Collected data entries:
+--

(** * byrec: event log, coverage tracking and aggregation engine

    A shallow embedding of [eventStore.ts] and [eventAggregator.ts].

    Numbers are JavaScript numbers in the source; every value that the
    coverage algebra touches is an integer key of the store (or 0, 1,
    [Number.MAX_SAFE_INTEGER]), on which [+ 1], [-], [Math.max], [Math.min]
    and the comparisons are exact, so they are modelled by [Z].

    An [async] method that is awaited is modelled as one step that runs to
    its end; the storage conditions the code reacts to (a request that fails,
    a transaction that does not commit) are inputs of the step.  Where the
    code does not await a call (the store calling [handleNewEvent], the open
    request of a failed migration), what runs later is kept apart and runs
    later in the model too. *)

From Stdlib Require Import String ZArith List Bool Lia.
Import ListNotations.
Open Scope Z_scope.

(* ================================================================== *)
(** * Part I: definitions                                              *)
(* ================================================================== *)

(** ** Coverage ranges ([interface ProcessedRange]) *)

Record ProcessedRange : Type := mkRange { start : Z; end_ : Z }.
(** * gitcat: a shallow embedding of [gitcat.py]

    The development follows the source file top down: Python's string
    primitives, the outcome of a computation (a value or an exception, with
    the state reached), the host interface ([subprocess], [os], [shutil],
    [re]), the [Git] executor class, the [GitCat] catalogue class and its
    commands.  The properties of the catalogue file format, of the executor
    and of the commands are proved afterwards, for every host.

    Left out: the calls of [debugging], which print only under the
    debugging flag and decide nothing; the signal handlers; the building
    of the command-line parser from the options file, whose result, the
    namespace [options], is an input here.  The byte strings of a
    subprocess are kept as the text they decode to; that they may not
    decode, that [os.chdir] and [os.makedirs] may fail and that
    [re.compile] has more than one way to refuse a pattern are the
    [Faults] of a run. *)

From Stdlib Require Import List Ascii String ZArith Bool Lia Arith.
Import ListNotations.
Open Scope string_scope.
Open Scope list_scope.

Set Implicit Arguments.

Abbreviation length := List.length.

(** ** Python strings

    A Python [str] is a sequence of code points; the embedding keeps the
    code points below 256, one [ascii] each.  String literals are written
    as Rocq strings and coerced. *)

Definition str := list ascii.
Coercion list_ascii_of_string : string >-> list.

Module Py.

Definition LF : ascii := "010"%char.
Definition CR : ascii := "013"%char.
Definition SP : ascii := " "%char.

(** [str.isspace] on one code point below 256: TAB..CR, FS..US, space,
    NEL and NBSP. *)
Definition isspace (c : ascii) : bool :=
  let n := nat_of_ascii c in
  (((9 <=? n) && (n <=? 13)) || ((28 <=? n) && (n <=? 32))
   || (n =? 133) || (n =? 160))%nat.

(** [a == b] on strings. *)
Fixpoint eqb (a b : str) : bool :=
  match a, b with
  | [], [] => true
  | x :: a', y :: b' => Ascii.eqb x y && eqb a' b'
  | _, _ => false
  end.

(** [s.startswith(p)] *)
Fixpoint startswith (p s : str) : bool :=
  match p, s with
  | [], _ => true
  | x :: p', y :: s' => Ascii.eqb x y && startswith p' s'
  | _ :: _, [] => false
  end.

(** [s.endswith(p)] *)
Definition endswith (p s : str) : bool := startswith (rev p) (rev s).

+--

**YOUR ASSIGNMENT**
All lines of the records above that carry the word "kept" should be listed.

**WRITTEN ANSWER**
    request of a failed migration), what runs later is kept apart and runs
    subprocess are kept as the text they decode to; that they may not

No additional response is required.